Sunday was a day of rest and farewells to church friends and family. Monday seemed awfully short for all the preparations that had to be made for the move. Another Louisianian had chosen to cast his lot with John in his new undertaking, and he had to arrange for trucks and hitches to move their goods, cars, and families. All day during a hot Fourth of July, Pete and John loaded furniture and boxes into the U-Haul and pickup. A six p.m. departure time had been set as an absolute deadline for leaving--ready or not. Both John's and Rita's mothers worked all day at a task they had both dreaded for months. They were not only seeing their children leave, but (what may have been even harder) three grandchildren as well. In all, John was moving a convoy of nine people and five vehicles to a new home. He sent Pete on ahead with the U-Haul towing his Thunderbird so he could get a head start towards their first night's stop. John's mother had kindly consented to let me have a home underneath her carport, so I was left behind after only 217,356 miles. Promptly at six o'clock John and Don left in the pickup towing Pop's 1960 Falcon while Rita and the two younger children followed in the Fairlane. What goods could not be loaded by departure time were simply left behind. Goods will wait, but time will not. It was September before there was an opportunity for John and Don to fly back to Louisiana, rent another U-Haul and carry a second load of household goods to North Carolina.

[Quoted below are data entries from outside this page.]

(* ===== verification/Dir.v ===== *)
(** The directory server, apps/system/sys_dir.c: the lookup of a name in the
    contents of a directory, with the functions of the C library that it uses,
    and the request loop. *)

From Stdlib Require Import ZArith Lia Strings.Byte.
From stdpp Require Import base numbers list strings.
From S2P Require Import Prelude Bytes.

Local Open Scope egos_scope.

(** ** C strings *)

(** [a[i]]: outside the array it is undefined. *)
Definition char_at (a : list byte) (i : Z) : M unit byte :=
  match a !! Z.to_nat i with
  | Some c => if 0 <=? i then ret c else undef "char"
  | None => undef "char"
  end.

(** [strlen(a + i)]. *)
Fixpoint strlen_from (fuel : nat) (a : list byte) (i : Z) : M unit Z :=
  match fuel with
  | O => nofuel
  | S fuel' =>
      c <- char_at a i ;;
      if decide (c = x00) then ret 0 else n <- strlen_from fuel' a (i + 1) ;; ret (n + 1)
  end.
(** The array and one byte more are enough. *)
Definition strlen (a : list byte) : M unit Z := strlen_from (S (length a)) a 0.

(** [!strncmp(s, a + i, n)]. *)
Fixpoint strncmp_eq (n : nat) (s a : list byte) (k i : Z) : M unit bool :=
  match n with
  | O => ret true
  | S n' =>
      c <- char_at s k ;;
      d <- char_at a i ;;
      if decide (c = d) then if decide (c = x00) then ret true else strncmp_eq n' s a (k + 1) (i + 1)
      else ret false
  end.

(** [isspace] and [isdigit]. *)
Definition isspace (c : byte) : bool := let z := byte_Z c in (z =? 32) || ((9 <=? z) && (z <=? 13)).
Definition isdigit (c : byte) : bool := let z := byte_Z c in (48 <=? z) && (z <=? 57).

(** [atoi(a + i)]: spaces, a sign, digits.  A number outside [int] is undefined. *)
Fixpoint atoi_digits (fuel : nat) (a : list byte) (i acc : Z) : M unit Z :=
  match fuel with
  | O => nofuel
  | S fuel' =>
      c <- char_at a i ;;
      if isdigit c then atoi_digits fuel' a (i + 1) (acc * 10 + (byte_Z c - 48)) else ret acc
  end.
Fixpoint atoi_skip (fuel : nat) (a : list byte) (i : Z) : M unit Z :=
  match fuel with
  | O => nofuel
  | S fuel' => c <- char_at a i ;; if isspace c then atoi_skip fuel' a (i + 1) else ret i
  end.
Definition atoi (a : list byte) (i : Z) : M unit Z :=
  let fuel := S (length a) in
  i <- atoi_skip fuel a i ;;
  c <- char_at a i ;;
  let neg := byte_Z c =? 45 in
  let i := if neg || (byte_Z c =? 43) then i + 1 else i in
  n <- atoi_digits fuel a i 0 ;;
  let n := if neg then - n else n in
  if (- 2 ^ 31 <=? n) && (n <? 2 ^ 31) then ret n else undef "atoi".

(** ** [dir_do_lookup] *)

Definition is_space (c : byte) : bool := byte_Z c =? 32.

(** The test of the loop at [i]. *)
Definition entry_at (buf name : list byte) (namelen i : Z) : M unit bool :=
  b1 <- strncmp_eq (Z.to_nat namelen) name buf 0 i ;;
  if negb b1 then ret false
  else
    c <- char_at buf (i + namelen) ;;
    if negb (is_space c) then ret false
    else if i =? 0 then ret true
    else d <- char_at buf (i - 1) ;; ret (is_space d).

(** The loop; [strlen(buf) - namelen] is an unsigned difference, and [strlen]
    does not change. *)
Fixpoint lookup_loop (fuel : nat) (buf name : list byte) (namelen bound i : Z) : M unit Z :=
  match fuel with
  | O => nofuel
  | S fuel' =>
      if i <? bound then
        b <- entry_at buf name namelen i ;;
        if b then atoi buf (i + namelen) else lookup_loop fuel' buf name namelen bound (i + 1)
      else ret (-1)
  end.

(** [buf] is what [file_read] puts there.  The loop cannot go on past the end of
    the buffer. *)
Definition dir_do_lookup (buf name : list byte) : M unit Z :=
  namelen <- strlen name ;;
  len <- strlen buf ;;
  lookup_loop (length buf + 2) buf name namelen (u32 (len - namelen)) 0.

Having established a new home, there could not be frequent trips back to Louisiana. However, the grandmothers were able to travel to North Carolina on occasion to visit the family. In June of 1973 I did get a fleeting glimpse of my folks again. John's company had honored him with the courtesy of inviting him as a guest to the annual board of directors meeting at Jackson Lake, Wyoming. Rita was invited also, so their daddy decided to take the kids along as well. They drove across the whole state of North Carolina to Chattanooga, Tennessee, the first day. On Saturday, the ninth of June, they arrived at Tendal to spend Sunday with their friends and family. On Monday John's mother drove his family to Monroe to catch Delta to Dallas. She was meeting Buddy Floyd who was coming in from California just thirty minutes after John's take off time. The step brothers were just that close to seeing each other. As it was to turn out, they never had a chance again, ever.

Frontier airlines got the travelers to Denver in the early afternoon where John had a rental car reserved. It was not long before they were high in the rockies where some of the roads were still closed by snow. His family posed for pictures on Berthoud Pass at 11,314 feet in the same spot where John had done the same in April, 1948. Passing through Chuck Eaton's (Tulsa relative) home town of Waldon, Colorado, they were in Laramie, Wyoming, long before dark. Mostly for Don's benefit, there was a brief tour through the campus of the University of Wyoming. A short while later, just as the family was preparing to visit the local historical museum, the sky burst. The rain turned to hail, and very quickly the ground was covered and water flooded the streets over the curbs. All the trapped passengers could do was sit and watch the deluge as daylight faded away. The museum stayed open rather late, however, so when the storm passed the tour went on, even though with wet feet from wading to the house.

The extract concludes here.